Decanter über: Le C des Carmes Haut Brion

-- Decanter: Seductive and deeply perfumed, this wine bursts with blackcurrants, cherries, and subtle spice. The crystalline acidity is immediately fresh and bright, while soft, delicate tannins create a silky texture without heaviness. It has energy and forward motion, balancing purity and precision. The Carmes signature shines through - pure fruit, supple tannins, and a long, elegant body. Flavours of cherry, damson plum, and redcurrant lead to a mineral, oyster-shell finish with a subtle salty tang. Both fresh and age-worthy, this is a beautifully framed, dynamic wine that leaves you wanting more. One of the best second wines.

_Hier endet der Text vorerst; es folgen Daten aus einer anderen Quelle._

Record thread_trace_info_node_s := mk_node { n_process : nat; n_tid : Z; n_main : bool; n_acc : bool; n_block_id : Z }.
Record block_schedule_info_s := mk_block {
  m_start_to_fetch : bool;
  m_dispatched_core_id : Z;
  m_retired : bool;
  m_dispatched_thread_num : Z;
  m_retired_thread_num : Z;
  m_total_thread_num : Z;
  m_trace_exist : bool;
  m_sched_cycle : Z
}.
Record process_s := mk_process {
  m_process_id : Z;
  m_orig_pid : Z;
  m_max_block : Z;
  m_thread_start_info : list Z;              (* thread ids *)
  m_no_of_threads_terminated : Z;
  m_core_list : gset Z;
  m_acc : bool;
  m_kernel_block_start_count : list Z;
  m_current_vector_index : Z;
  m_block_list : gset Z;
  m_block_count : Z
}.
Record thread_s := mk_thread {
  th_process : nat;
  th_tid : Z;
  th_thread_id : Z;
  th_block_id : Z;
  th_orig_block_id : Z;
  th_unique_thread_id : Z;
  th_orig_thread_id : Z;
  th_main : bool;
  th_acc : bool
}.
(** The last three are arrays over the cores in the simulator. *)
Record core_c := mk_core {
  m_core_type : Core_Type;
  m_max_threads_per_core : Z;
  m_running_thread_num : Z;
  m_running_block_num : Z;
  m_fetching_block_id : Z;
  m_unique_scheduled_thread_num : Z;
  m_fetching_thread_num : Z;
  m_thread_trace_info : gmap Z thread_s;
  m_fetch_ended : gmap Z bool;
  m_thread_finished : gmap Z bool;
  m_thread_reach_end : gmap Z bool;
  m_terminated_tid : gset Z;
  m_last_terminated_tid : Z;
  m_tid_to_appl_map : gmap Z nat;
  m_appl_id : Z;
  m_core_end_trace : bool;
  m_sim_end : bool;
  m_core_started : bool
}.
Record manager := mk_manager {
  m_core_pointers : list core_c;
  processes : gmap nat process_s;
  m_sim_processes : gmap Z nat;
  m_thread_queue : list thread_trace_info_node_s;
  m_block_queue : gmap Z (list thread_trace_info_node_s);
  m_block_schedule_info : gmap Z block_schedule_info_s;
  m_block_id_mapper : MultiKey.multi_key_map_c;
  m_num_waiting_dispatched_threads : Z;
  m_num_active_threads : Z;
  global_unique_thread_id : Z;
  m_all_threads : Z;
  m_total_retired_block : Z;
  m_end_simulation : bool;
  AVG_BLOCK_EXE_CYCLE : Z
}.
Record pm_knobs := mk_pm_knobs {
  KNOB_CORE_THREAD_SCHED_balanced : bool;
  KNOB_ROUTER_PLACEMENT : Z;
  KNOB_CORE_ENABLE_BEGIN : Z;
  KNOB_CORE_ENABLE_END : Z;
  KNOB_ASSIGN_BLOCKS_GREEDILY_INITIALLY : bool;
  KNOB_MAX_NUM_CORE_PER_APPL : Z;
  KNOB_MAX_BLOCKS_TO_SIMULATE : Z
}.

(** ** Updates *)

Definition with_cores (c : list core_c) (m : manager) : manager :=
  mk_manager c (processes m) (m_sim_processes m) (m_thread_queue m) (m_block_queue m) (m_block_schedule_info m) (m_block_id_mapper m)
    (m_num_waiting_dispatched_threads m) (m_num_active_threads m) (global_unique_thread_id m) (m_all_threads m) (m_total_retired_block m) (m_end_simulation m)
    (AVG_BLOCK_EXE_CYCLE m).
Definition with_processes (p : gmap nat process_s) (m : manager) : manager :=
  mk_manager (m_core_pointers m) p (m_sim_processes m) (m_thread_queue m) (m_block_queue m) (m_block_schedule_info m) (m_block_id_mapper m)
    (m_num_waiting_dispatched_threads m) (m_num_active_threads m) (global_unique_thread_id m) (m_all_threads m) (m_total_retired_block m) (m_end_simulation m)
    (AVG_BLOCK_EXE_CYCLE m).
Definition with_queues (q : list thread_trace_info_node_s) (b : gmap Z (list thread_trace_info_node_s)) (waiting : Z) (m : manager) : manager :=
  mk_manager (m_core_pointers m) (processes m) (m_sim_processes m) q b (m_block_schedule_info m) (m_block_id_mapper m)
    waiting (m_num_active_threads m) (global_unique_thread_id m) (m_all_threads m) (m_total_retired_block m) (m_end_simulation m)
    (AVG_BLOCK_EXE_CYCLE m).
Definition with_blocks (b : gmap Z block_schedule_info_s) (m : manager) : manager :=
  mk_manager (m_core_pointers m) (processes m) (m_sim_processes m) (m_thread_queue m) (m_block_queue m) b (m_block_id_mapper m)
    (m_num_waiting_dispatched_threads m) (m_num_active_threads m) (global_unique_thread_id m) (m_all_threads m) (m_total_retired_block m) (m_end_simulation m)
    (AVG_BLOCK_EXE_CYCLE m).
Definition with_mapper (b : MultiKey.multi_key_map_c) (m : manager) : manager :=
  mk_manager (m_core_pointers m) (processes m) (m_sim_processes m) (m_thread_queue m) (m_block_queue m) (m_block_schedule_info m) b
    (m_num_waiting_dispatched_threads m) (m_num_active_threads m) (global_unique_thread_id m) (m_all_threads m) (m_total_retired_block m) (m_end_simulation m)
    (AVG_BLOCK_EXE_CYCLE m).
Definition with_active (n : Z) (m : manager) : manager :=
  mk_manager (m_core_pointers m) (processes m) (m_sim_processes m) (m_thread_queue m) (m_block_queue m) (m_block_schedule_info m) (m_block_id_mapper m)
    (m_num_waiting_dispatched_threads m) n (global_unique_thread_id m) (m_all_threads m) (m_total_retired_block m) (m_end_simulation m)
    (AVG_BLOCK_EXE_CYCLE m).
Definition with_unique (n : Z) (m : manager) : manager :=
  mk_manager (m_core_pointers m) (processes m) (m_sim_processes m) (m_thread_queue m) (m_block_queue m) (m_block_schedule_info m) (m_block_id_mapper m)
    (m_num_waiting_dispatched_threads m) (m_num_active_threads m) n (m_all_threads m) (m_total_retired_block m) (m_end_simulation m)
    (AVG_BLOCK_EXE_CYCLE m).
Definition with_retired (n : Z) (b : bool) (cycles : Z) (m : manager) : manager :=
  mk_manager (m_core_pointers m) (processes m) (m_sim_processes m) (m_thread_queue m) (m_block_queue m) (m_block_schedule_info m) (m_block_id_mapper m)
    (m_num_waiting_dispatched_threads m) (m_num_active_threads m) (global_unique_thread_id m) (m_all_threads m) n b cycles.

Definition set_process_blocks (l : gset Z) (count : Z) (p : process_s) : process_s :=
  mk_process (m_process_id p) (m_orig_pid p) (m_max_block p) (m_thread_start_info p) (m_no_of_threads_terminated p) (m_core_list p) (m_acc p)
    (m_kernel_block_start_count p) (m_current_vector_index p) l count.
Definition count_terminated (p : process_s) : process_s :=
  mk_process (m_process_id p) (m_orig_pid p) (m_max_block p) (m_thread_start_info p) (m_no_of_threads_terminated p + 1) (m_core_list p) (m_acc p)
    (m_kernel_block_start_count p) (m_current_vector_index p) (m_block_list p) (m_block_count p).
Definition set_dispatched (n : Z) (b : block_schedule_info_s) : block_schedule_info_s :=
  mk_block (m_start_to_fetch b) (m_dispatched_core_id b) (m_retired b) n (m_retired_thread_num b) (m_total_thread_num b) (m_trace_exist b) (m_sched_cycle b).
Definition set_running_blocks (n fetching : Z) (c : core_c) : core_c :=
  mk_core (m_core_type c) (m_max_threads_per_core c) (m_running_thread_num c) n fetching (m_unique_scheduled_thread_num c) (m_fetching_thread_num c)
    (m_thread_trace_info c) (m_fetch_ended c) (m_thread_finished c) (m_thread_reach_end c) (m_terminated_tid c) (m_last_terminated_tid c) (m_tid_to_appl_map c)
    (m_appl_id c) (m_core_end_trace c) (m_sim_end c) (m_core_started c).

(** A core, a process, a block: [p->field] of a missing one is an error. *)
Definition at_core (i : Z) (f : core_c -> core_c) (m : manager) : outcome manager :=
  c ← aget (m_core_pointers m) i; l ← aset (m_core_pointers m) i (f c); mret (with_cores l m).
Definition get_process (p : nat) (m : manager) : outcome process_s := get_or NullDeref (processes m !! p).
Definition get_block (b : Z) (m : manager) : outcome block_schedule_info_s := get_or NullDeref (m_block_schedule_info m !! b).
Lemma accounts_insert_thread m n :
  accounts m -> find_node (processes m) (m_block_id_mapper m) n -> n_acc n = false ->
  accounts (with_active (m_num_active_threads m + 1) (insert_thread n m)).
Proof.
  intros [H1 [W Q1 Q2] H3 H4 H5 H6] Hn Ha. constructor; simpl; try done; [| lia]. constructor; [rewrite length_app; simpl; lia | | done].
  intros n' [Hn' | ->%list_elem_of_singleton]%elem_of_app; [by apply Q1 | done].
Qed.

(** No entry, no warps. *)
Lemma no_entry_no_warps bs cores b : cores_ok bs cores -> bs !! b = None -> sum_by (warps_of b) cores = 0.
Proof.
  intros Hc Hb. apply sum_by_none. apply Forall_lookup. intros j c Hj. apply msum_zero. intros tid t Ht. unfold warp_of.
  destruct (th_acc t) eqn:Ea; [| done]. simpl. destruct (Z.eqb_spec (th_block_id t) b) as [E |]; [| done].
  destruct (c_home _ _ _ (Hc j c Hj) tid t Ht Ea) as (i & Hi & _). rewrite E in Hi. congruence.
Qed.

(** The entry of a block after another warp, with the counters of before. *)
Lemma cores_ok_entry bs cores b i' :
  cores_ok bs cores -> (bs !! b = None -> m_start_to_fetch i' = false) ->
  (forall i, bs !! b = Some i -> m_start_to_fetch i' = m_start_to_fetch i /\ m_dispatched_core_id i' = m_dispatched_core_id i) -> cores_ok (<[b := i']> bs) cores.
Proof.
  intros Hc Hnone Hsome j c Hj. specialize (Hc j c Hj). destruct (bs !! b) as [i |] eqn:Eb.
  { destruct (Hsome i eq_refl). by eapply core_ok_counters. }
  constructor; [apply (c_running _ _ _ Hc) | | apply (c_fresh _ _ _ Hc) | | apply (c_int _ _ _ Hc)].
  - rewrite msum_fresh, (c_blocks _ _ _ Hc) by done. unfold block_on at 2. rewrite Hnone by done. simpl. lia.
  - intros tid t Ht Ha. destruct (c_home _ _ _ Hc tid t Ht Ha) as (i0 & Hi0 & Hon0). exists i0. rewrite lookup_insert_ne by congruence. done.
Qed.

Lemma accounts_insert_block m n :
  accounts m -> find_node (processes m) (m_block_id_mapper m) n -> n_acc n = true -> n_block_id n < MultiKey.m_size (m_block_id_mapper m) ->
  (m_block_schedule_info m !! n_block_id n = None -> forall j c, m_core_pointers m !! j = Some c -> m_fetching_block_id c <> n_block_id n) ->
  accounts (with_active (m_num_active_threads m + 1) (insert_block n m)).
Proof.
  intros [H1 [W Q1 Q2] [B1 B2 B3 B4 B5 B6] H4 [I1 I2 I3] H6] Hn Ha Hlt Hfresh. set (b := n_block_id n) in *.
  assert (Hge : 0 <= b) by (destruct Hn as (? & ? & Hn); apply Hn).
  assert (Hi : forall i, m_block_schedule_info m !! b = Some i -> default block_new (m_block_schedule_info m !! b) = i) by (by intros i ->).
  assert (Hc0 : sum_by (warps_of b) (m_core_pointers m) = m_dispatched_thread_num (default block_new (m_block_schedule_info m !! b)) - m_retired_thread_num (default block_new (m_block_schedule_info m !! b))).
  { destruct (m_block_schedule_info m !! b) as [i |] eqn:Eb; [simpl; symmetry; by apply B4 |]. by rewrite (no_entry_no_warps _ _ _ H4 Eb). }
  constructor; unfold insert_block; fold b; simpl; try done; [| | | | lia].
  - constructor; [| done |].
    + destruct (m_block_queue m !! b) as [l |] eqn:Eq; simpl.
      * rewrite (msum_insert _ _ _ _ _ Eq), length_app. simpl. lia.
      * rewrite msum_fresh by done. simpl. lia.
    + intros b' l n'. rewrite lookup_insert. case_decide as E; [| apply Q2]. intros [= <-]. subst b'.
      intros [Hn' | ->%list_elem_of_singleton]%elem_of_app; [| done].
      destruct (m_block_queue m !! b) as [l |] eqn:Eq; simpl in Hn'; [by eapply Q2 | by apply not_elem_of_nil in Hn'].
  - constructor.
    + intros b'. rewrite !lookup_insert. case_decide; [eauto | apply B1].
    + intros b' i'. rewrite !lookup_insert. case_decide; [done | apply B2].
    + intros b' i'. rewrite !lookup_insert. case_decide as E; [| apply B3]. intros [= <-]. simpl. rewrite length_app. simpl.
      destruct (m_block_schedule_info m !! b) as [i |] eqn:Eb; simpl; [rewrite (B3 b i Eb); lia |].
      destruct (m_block_queue m !! b) as [l |] eqn:Eq; simpl; [| lia]. destruct (B1 b) as [? ?]; [eauto | congruence].
    + intros b' i'. rewrite lookup_insert. case_decide as E; [| apply B4]. intros [= <-]. subst b'. simpl. lia.
    + intros b' i'. rewrite lookup_insert. case_decide as E; [| apply B5]. intros [= <-]. simpl.
      destruct (m_block_schedule_info m !! b) as [i |] eqn:Eb; [apply (B5 b i Eb) | simpl; lia].
    + intros b' i'. rewrite lookup_insert. case_decide as E; [| by rewrite lookup_insert_ne; [apply B6 |]]. intros [= <-] _. simpl.
      destruct (m_block_schedule_info m !! b) as [i |] eqn:Eb; [| simpl; lia]. simpl.
      destruct (m_block_queue m !! b) eqn:Eq; [assert (m_retired_thread_num i < m_total_thread_num i) by eauto; lia |].
      destruct (B2 b i Eb Eq) as [_ Hst]. destruct (B5 b i Eb) as [Hr Hd]. specialize (Hd Hst). specialize (B3 b i Eb). rewrite Eq in B3. simpl in B3.
      assert (0 <= sum_by (warps_of b) (m_core_pointers m)) by apply sum_warps_nonneg. simpl in Hc0. lia.
  - apply cores_ok_entry; [done | by intros -> |]. intros i ->. done.
  - constructor.
    + intros b'. rewrite lookup_insert. case_decide; [intros _; by subst b' | apply I1].
    + intros b'. rewrite lookup_insert. case_decide; [intros _; by subst b' | apply I2].
    + intros j c Hj. destruct (I3 j c Hj) as [Hs Hf]. split; [done |]. intros i'. rewrite lookup_insert. case_decide as E; [| apply Hf].
      intros [= <-]. rewrite <- E in Hf. destruct (m_block_schedule_info m !! b) as [i |] eqn:Eb; [specialize (Hf i eq_refl); exact Hf |].
      by destruct (Hfresh eq_refl j c Hj).
Qed.

(** A warp joins a block only as long as the block has not retired. *)
Definition opens (pa : nat) (tid : Z) (m : manager) : Prop :=
  forall p key b, processes m !! pa = Some p -> m_acc p = true -> block_key tid p = Done key ->
    MultiKey.find (m_process_id p) key (m_block_id_mapper m) = Done b -> b <> -1 -> is_Some (m_block_queue m !! b).

Lemma create_thread_node_accounts pa tid main m m' :
  accounts m -> opens pa tid m -> create_thread_node pa tid main m = Done m' -> accounts m'.
Proof.
  intros Hm Hop H. unfold create_thread_node in H. step H as p Ep. apply get_or_done in Ep. step H as key Ek. step H as b0 Eb.
  step H as r Er. destruct r as [[b mp] count]. injection H as <-.
  assert (Hmp : MultiKey.mkm_inv mp /\ MultiKey.m_size (m_block_id_mapper m) <= MultiKey.m_size mp /\ 0 <= b < MultiKey.m_size mp /\
    MultiKey.find (m_process_id p) key mp = Done b /\
    (forall k1 k2 v, MultiKey.find k1 k2 (m_block_id_mapper m) = Done v -> v <> -1 -> MultiKey.find k1 k2 mp = Done v) /\
    (b = MultiKey.m_size (m_block_id_mapper m) \/ b = b0 /\ b0 <> -1)).
  { pose proof (a_mapper _ Hm) as Hinv. destruct (Z.eqb_spec b0 (-1)) as [-> | Hne].
    - destruct (MultiKey.insert_ok (m_process_id p) key _ Hinv) as (mp' & Ei & Hi' & Hf & Ho). rewrite Ei in Er. injection Er as <- <- _.
      assert (Hsz : MultiKey.m_size mp' = MultiKey.m_size (m_block_id_mapper m) + 1).
      { unfold MultiKey.insert in Ei. destruct (_ !! m_process_id p); [step Ei as s Es |]; by injection Ei as <-. }
      pose proof (MultiKey.inv_size _ Hinv). split_and!; [done | lia | lia | lia | done | | by left].
      intros k1 k2 v Hv Hv1. rewrite Ho; [done |]. intros [= -> ->]. congruence.
    - injection Er as <- <- _. destruct (MultiKey.find_total (m_process_id p) key _ Hinv) as (v & Hv & Hr). assert (v = b0) as -> by congruence.
      split_and!; first [done | lia | by right]. }
  destruct Hmp as (Hinv & Hsz & Hb & Hf & Hext & Hcase).
  set (p' := set_process_blocks _ count p). set (ps := <[pa := p']> (processes m)).
  assert (Hsame : same_program p p') by done.
  assert (Hm1 : accounts (with_program ps mp m)).
  { apply accounts_program; [done | done | done |]. intros n Hn. eapply find_node_mapper; [done |]. by eapply find_node_process. }
  assert (Hnode : find_node ps mp (mk_node pa tid main (m_acc p) b)).
  { exists p', key. unfold ps. rewrite lookup_insert_eq. split_and!; try done. simpl. lia. }
  change (with_mapper mp (with_processes ps m)) with (with_program ps mp m). destruct (m_acc p) eqn:Ea.
  - apply (accounts_insert_block (with_program ps mp m)); [done | done | done | simpl; lia |]. simpl. intros Hno j c Hc.
    destruct Hcase as [-> | [-> Hne]].
    + destruct (i_fetching _ _ _ _ (a_ids _ Hm) j c Hc). lia.
    + destruct (Hop p key b0 Ep Ea Ek Eb Hne) as [l Hl]. destruct (b_queue _ _ _ (a_blocks _ Hm) b0) as [i Hi]; [eauto | congruence].
  - by apply (accounts_insert_thread (with_program ps mp m)).
Qed.

(** ** A thread ends *)

(** The same core as far as the accounts go. *)
Record core_same (c c' : core_c) : Prop := {
  s_max : m_max_threads_per_core c' = m_max_threads_per_core c;
  s_running : m_running_thread_num c' = m_running_thread_num c;
  s_blocks : m_running_block_num c' = m_running_block_num c;
  s_fetching : m_fetching_block_id c' = m_fetching_block_id c;
  s_unique : m_unique_scheduled_thread_num c' = m_unique_scheduled_thread_num c;
  s_info : m_thread_trace_info c' = m_thread_trace_info c;
  s_finished : m_thread_finished c' = m_thread_finished c
}.
Lemma core_same_live c c' : core_same c c' -> live_threads c' = live_threads c.
Proof. intros [_ _ _ _ _ H1 H2]. unfold live_threads. by rewrite H1, H2. Qed.
Lemma core_ok_same bs j c c' : core_same c c' -> core_ok bs j c -> core_ok bs j c'.
Proof.
  intros Hs Hc. pose proof (core_same_live _ _ Hs) as El. constructor; rewrite ?El.
  - rewrite (s_running _ _ Hs). apply (c_running _ _ _ Hc).
  - rewrite (s_blocks _ _ Hs). apply (c_blocks _ _ _ Hc).
  - rewrite (s_info _ _ Hs), (s_unique _ _ Hs). apply (c_fresh _ _ _ Hc).
  - apply (c_home _ _ _ Hc).
  - rewrite (s_max _ _ Hs). apply (c_int _ _ _ Hc).
Qed.

Lemma drop_terminated_ends n last s : (size s <= n)%nat -> drop_terminated n last s <> Fault Diverged.
Proof.
  revert last s. induction n as [| n IH]; intros last s Hs; simpl; case_bool_decide as E; try done.
  - assert (size s = 0)%nat as Hz by lia. apply size_empty_inv in Hz. simpl. set_solver.
  - simpl. apply IH. rewrite size_difference, size_singleton by set_solver. lia.
Qed.
Lemma deallocate_ends tid c : deallocate_thread_data tid c <> Fault Diverged.
Proof.
  unfold deallocate_thread_data. apply bind_ends; [| intros [last s] _; ends]. apply drop_terminated_ends.
  pose proof (size_union_alt {[tid]} (m_terminated_tid c)) as E. rewrite E, size_singleton.
  pose proof (subseteq_size (m_terminated_tid c ∖ {[tid]}) (m_terminated_tid c) ltac:(set_solver)). lia.
Qed.
Lemma deallocate_same tid c c' : deallocate_thread_data tid c = Done c' -> core_same c c'.
Proof. unfold deallocate_thread_data. intros H. step H as r E. destruct r as [last s]. step H as u E'. by injection H as <-. Qed.

Section FINISH.
Context (bs : gmap Z block_schedule_info_s) (j : nat) (c c' : core_c) (tid : Z) (t : thread_s).
Context (Hc : core_ok bs j c) (Ht : live_threads c !! tid = Some t) (Hs : core_same (finish_thread tid c) c').

Lemma live_finished : live_threads c' = delete tid (live_threads c).
Proof. rewrite (core_same_live _ _ Hs). apply live_finish. Qed.
Lemma core_ok_finish : core_ok bs j c'.
Proof.
  apply (core_ok_same _ _ _ _ Hs). constructor; rewrite ?live_finish; simpl.
  - rewrite (msum_delete _ _ _ _ Ht), (c_running _ _ _ Hc). done.
  - apply (c_blocks _ _ _ Hc).
  - apply (c_fresh _ _ _ Hc).
  - intros tid' t' [_ Ht']%lookup_delete_Some. by apply (c_home _ _ _ Hc tid').
  - apply (c_int _ _ _ Hc).
Qed.
Lemma warps_of_finish b : warps_of b c' = warps_of b c - warp_of b t.
Proof. unfold warps_of. by rewrite live_finished, (msum_delete _ _ _ _ Ht). Qed.
End FINISH.

(** The core without the thread, which its process counts as ended. *)
Definition left_core (m : manager) (j : nat) (c' : core_c) (pa : nat) (p : process_s) : manager :=
  with_active (m_num_active_threads m - 1) (with_processes (<[pa := count_terminated p]> (processes m)) (with_cores (<[j := c']> (m_core_pointers m)) m)).

Lemma block_on_unique j q i : block_on j i = true -> block_on q i = true -> q = j.
Proof. unfold block_on. intros [_ E%Z.eqb_eq]%andb_true_iff [_ E'%Z.eqb_eq]%andb_true_iff. lia. Qed.

Section LEAVE.
Context (m : manager) (j : nat) (c c' : core_c) (tid : Z) (t : thread_s) (pa : nat) (p : process_s).
Context (Hm : accounts m) (Hc : m_core_pointers m !! j = Some c) (Ht : live_threads c !! tid = Some t).
Context (Hs : core_same (finish_thread tid c) c') (Hp : processes m !! pa = Some p).
Let Hcj := a_cores _ Hm j c Hc.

I love this. 31% whole bunch fermented.

Verkostungsnotiz
93–95
/100

VVWine über: Le C des Carmes Haut Brion

-- VVWine: Die Farbe ist fast Schwarz, doch würde man diesen Wein in einem dunklen Glas servieren man könnte ihn für einen Pinot halten, was für eine Nase, intensive Frucht, das erinnert an Burgund, dezente Röstnote, die Frucht erinnert an schwarze Johannisbeere und reife Erdbeeren, darüber florale Noten, eine feine Würze, klar und rein wie ein Bergbach ist diese Frucht. Im Gaumen gradlinig, präzis, seidiges Tannin umgarnt die Frucht, nur 13.5% Alkohol und dennoch mit Biss, Druck und Länge, dieser Wein hat enorm viel Charme, eine grosse Präzision, verfügt über Dichte und bleibe finessenreich und balanciert. Sehr, sehr hohe Qualität hier und mit Sicherheit einder der besten 'Value-for-Money' Weine dieses Jahres. Leider nicht in Subskription erhältlich, doch wer diesen Wein 2016 irgendwo findet - zuschlagen 93-95/100

93–95
/100

Wine Cellar Insider über: Le C des Carmes Haut Brion

-- Wine Cellar Insider: Once past the dark color, the wine jumps with black cherries, flowers, blackberries, mint, and spearmint in the nose. On the palate, the fruits are clean, fresh, and pure, but not simple. You also find salt, crushed rocks, spice, and peppery, sweet, black cherries on the mid-palate and in the spicy, vivacious finish. Using 30% whole bunches in the vinification, the wine blends 60% Cabernet Sauvignon, 39% Merlot, and 1% Petit Verdot, 13.5% ABV, 3.6%. The wine is aged in 20% new, French oak barrels. As a reminder, this is not a second wine. It comes from an entirely different vineyard and blend. Drink from 2023-2035. 93-95/100

93–95
/100

Jeb Dunnuck über: Le C des Carmes Haut Brion

-- Jeb Dunnuck: A relatively new wine for this château, sourced all from vines near Léognan, the 2022 Le C Des Carmes Haut-Brion sports a deep ruby/plum hue as well as exotic aromatics of ripe currants, leafy herbs, tobacco, flowery incense, and bacon fat. Fermented partially with whole clusters, it's medium to full-bodied, has a ripe, round, expansive mouthfeel, and fine tannins. Based on 60% Cabernet Sauvignon, 39% Merlot, and 1% Petit Verdot, raised in a mix of barrels and amphora, it's going to benefit from just 3-4 years of bottle age and drink nicely for 15+. It's a beautiful, singular Graves. 93-95/100

Verkostungsnotiz
93–95
/100

Colin Hay über: Le C des Carmes Haut Brion

-- Colin Hay: C de Carmes Haut-Brion 2022 (Pessac-Léognan; tasted with Guillaume Pouthier). Immediately bright, aerial and highly expressive aromatically. Lots of wild herbal notes and lots of freshness with a vibrant and crunchy mixed of red and darker berry fruits – redcurrant, raspberry and cassis leaf. Lovely graphite and pencil-shavings too, cracked red and black peppercorns and a subtle loamy earthiness. In the mouth this is vivid, energetic and extremely dynamic with lots of forward momentum and pick up leading to a long, intense and slowly tapering finish. Very pure and with lovely precision. Very impressive indeed. .

Mein Winzer

Carmes Haut Brion

Als 1584 der Mönchsorden der Karmeliter (»Les Carmes«) begann, auf den 4,5 Hektar Kiesanhöhe in Pessac Wein anzubauen, wussten die geistlichen Herren offensichtlich, was sie taten.